Speaker Paul D. Ryan has instructed his health care task force to “go big and go bold” in its push to replace Obamacare so that voters can see a clear GOP alternative before Congress breaks this summer for the presidential conventions, a powerful House Republican said Wednesday.

Rep. Fred Upton, Michigan Republican and chairman of the Energy and Commerce Committee, said the task force will reach consensus on a plan, though it’s doubtful they’ll bring it up for a vote as long as President Obama is still in office and wields a veto.

“We know what the outcome would be,” Mr. Upton said, adding that the goal of the task force is instead “to begin the foundation to prepare for a Republican president in 2017.”

But as the Affordable Care Act enters its third year of full implementation, the Obama administration says the health law has become ensconced, and is now helping provide insurance to about 90 percent of Americans.

“This is the first time in our nation’s history that this has been true,” Health and Human Services Secretary Sylvia Mathews Burwell told the House Ways and Means Committee.

Her department has struggled to meet enrollment projections, with just 12.7 million people signing up for private coverage on the health exchanges for this year. The Congressional Budget Office had initially said the number would be above 20 million.


SEE ALSO: HHS: Look at uninsured rate, not Obamacare signups


“Poor enrollment results show Americans just aren’t buying what the president’s selling on this law,” said Ways and Means Chairman Kevin Brady, Texas Republican. “In fact, millions would rather pay the punitive individual mandate tax penalty than buy Washington-designed insurance they don’t want.”

Mrs. Burwell, though, said the lower enrollment number is actually a victory, since it means fewer Americans have been forced into the exchanges after losing coverage through their businesses.

She said Congress should judge success not by the number of enrollees in the exchanges, but by the dropping level of those without coverage at all.

Mrs. Burwell has less than a year on the job before Mr. Obama’s term is up, and Republicans in Congress are already planning for that.

Mr. Brady and Mr. Upton are two of Mr. Ryan’s four pointmen on replacing Mr. Obama’s signature law with “patient-centered” reforms. House Budget Committee Chairman Tom Price of Georgia and Education and the Workforce Committee Chairman John Kline of Ohio round out the working group, which is soliciting ideas from rank-and-file lawmakers as part of Mr. Ryan’s bottom-up approach to governing.
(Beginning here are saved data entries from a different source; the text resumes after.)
(** X13.  The arguments of the process get past [pflag.Parse] and
    [checkRequiredOptions] exactly when pflag accepts them and, among the
    flags it found, hostname, username, password and command are given and
    not empty and neither threshold is given as 0.  A threshold that is
    given is stored as it is; one that is left out holds the default of
    [init], 85 for warning and 90 for critical, and so passes. *)
Theorem accepted_command_lines w args :
  ((exists a, pflag_Parse w args = Parsed a
              /\ checkRequiredOptions (parse a) = None)
   <-> exists a, pflag_Parse w args = Parsed a
                 /\ given (arg_hostname a) /\ given (arg_username a)
                 /\ given (arg_password a) /\ given (arg_command a)
                 /\ arg_warning a <> Some 0 /\ arg_critical a <> Some 0)
  /\ (forall a, pflag_Parse w args = Parsed a ->
         (arg_warning a = None -> warning (parse a) = 85)
         /\ (arg_critical a = None -> critical (parse a) = 90)
         /\ (forall n, arg_warning a = Some n -> warning (parse a) = n)
         /\ (forall n, arg_critical a = Some n -> critical (parse a) = n)).
Proof.
  split.
  - split; intros (a & Hp & H); exists a; (split; [ exact Hp | ]);
      apply parse_accepted; exact H.
  - intros a _. unfold parse. cbn [warning critical].
    repeat split; intros; subst; try reflexivity;
      match goal with H : _ = _ |- _ => rewrite H; reflexivity end.
Qed.

(** X19.  With the session up and the datastores enumerated, a VMFS run
    ends with code 1 exactly when no [Name] equals the target or the first
    that does has an empty [Summary.Name], and with code 0 exactly when the
    first that does has a [Summary.Name]. *)
Theorem not_found_iff w o v dss :
  checkRequiredOptions o = None -> command o = "VMFS" ->
  datastore o <> EmptyString ->
  session_up w o "Datastore" v ->
  view_Retrieve_datastores w v ["Datastore"] ["name"; "summary"] = inr dss ->
  (snd (run w o) = Exited 1
   <-> match find (name_is (datastore o)) dss with
       | Some d => dss_Name (ds_Summary d) = EmptyString
       | None => True
       end)
  /\ (snd (run w o) = Exited 0
      <-> exists d,
            find (name_is (datastore o)) dss = Some d
            /\ dss_Name (ds_Summary d) <> EmptyString).
Proof.
  intros Hc Hcmd Hds Hup Hr.
  unfold run, outcome.
  rewrite (main_datastores w o v Hc Hcmd Hds Hup).
  rewrite (select_datastores w o v dss Hcmd Hr). cbv zeta.
  destruct (find (name_is (datastore o)) dss) as [ d | ].
  - cbn [datastoreStats name].
    destruct (String.eqb_spec (dss_Name (ds_Summary d)) EmptyString) as [E | E].
    + rewrite bind_halt. cbn [defer snd]. split.
      * split; [ intros _; exact E | reflexivity ].
      * split; [ discriminate | intros (d' & Hd & Hn); congruence ].
    + rewrite bind_value, report_eq. cbn [defer snd]. split.
      * split; [ discriminate | intros H; contradiction ].
      * split; [ intros _; exists d; auto | reflexivity ].
  - cbn [resource_zero name String.eqb].
    rewrite bind_halt. cbn [defer snd]. split.
    + split; [ auto | reflexivity ].
    + split; [ discriminate | intros (d' & Hd & _); discriminate ].
Qed.

(** ** The percentage at the edges *)

Module PercentFacts.
Import F64 F64Facts MetricFacts.

Lemma div_self s m e :
  div (S754_finite s m e) (S754_finite s m e)
  = S754_finite false 4503599627370496 (- 52).
Proof.
  unfold div. cbn [SFdiv]. unfold SFdiv_core_binary.
  replace (Zdigits2 (Zpos m) + e - (Zdigits2 (Zpos m) + e)) with 0 by lia.
  replace (e - e) with 0 by lia.
  change (Z.min (fexp prec emax 0) 0) with (- 53).
  change (0 - - 53) with 53.
  rewrite Z.shiftl_mul_pow2 by lia.
  destruct (Z.div_eucl (Zpos m * 2 ^ 53) (Zpos m)) as [q r] eqn:E.
  assert (Hq : q = 2 ^ 53).
  { change q with (fst (q, r)). rewrite <- E.
    change (fst (Z.div_eucl ?a ?b)) with (a / b).
    rewrite Z.mul_comm. apply Z.div_mul. lia. }
  assert (Hr : r = 0).
  { change r with (snd (q, r)). rewrite <- E.
    change (snd (Z.div_eucl ?a ?b)) with (a mod b).
    rewrite Z.mul_comm. apply Z.mod_mul. lia. }
  subst q r. rewrite xorb_nilpotent.
  assert (Hl : new_location (Zpos m) 0 = loc_Exact).
  { unfold new_location. destruct (Z.even (Zpos m)); reflexivity. }
  rewrite Hl. reflexivity.
Qed.

Lemma freePer_equal nm s m e :
  freePer {| name := nm;
             stats := {| total := S754_finite s m e; free := S754_finite s m e |} |}
  = "100.00".
Proof.
  unfold freePer, percent. cbn [stats total free]. rewrite div_self. reflexivity.
Qed.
“He’s committed not only to getting the big idea right, but also getting the process right,” Mr. Upton said of the speaker.


SEE ALSO: Tax forms pose new wrinkle in Congress’s ‘Obamacare exemption’


For now, Republicans have a set of goals: A replacement plan must reduce costs while increasing choices for patients, bolster competition in the insurance marketplace and help vulnerable Americans with targeted assistance, Mr. Upton said.

Their plan would get rid of Obamacare’s unpopular insurance mandates on employers and individuals, plus its byzantine coverage requirements.

“Just erased, like an Etch-a-Sketch,” Mr. Upton said.

People with pre-existing medical conditions would still be guaranteed access to coverage, though Republicans would try to foster competition by letting insurance companies sell their plans across state lines, he said.

Republicans would give states more flexibility in how they run their Medicaid programs, and they would expand the use of health savings accounts so that Americans take personal responsibility for how much they spend on care.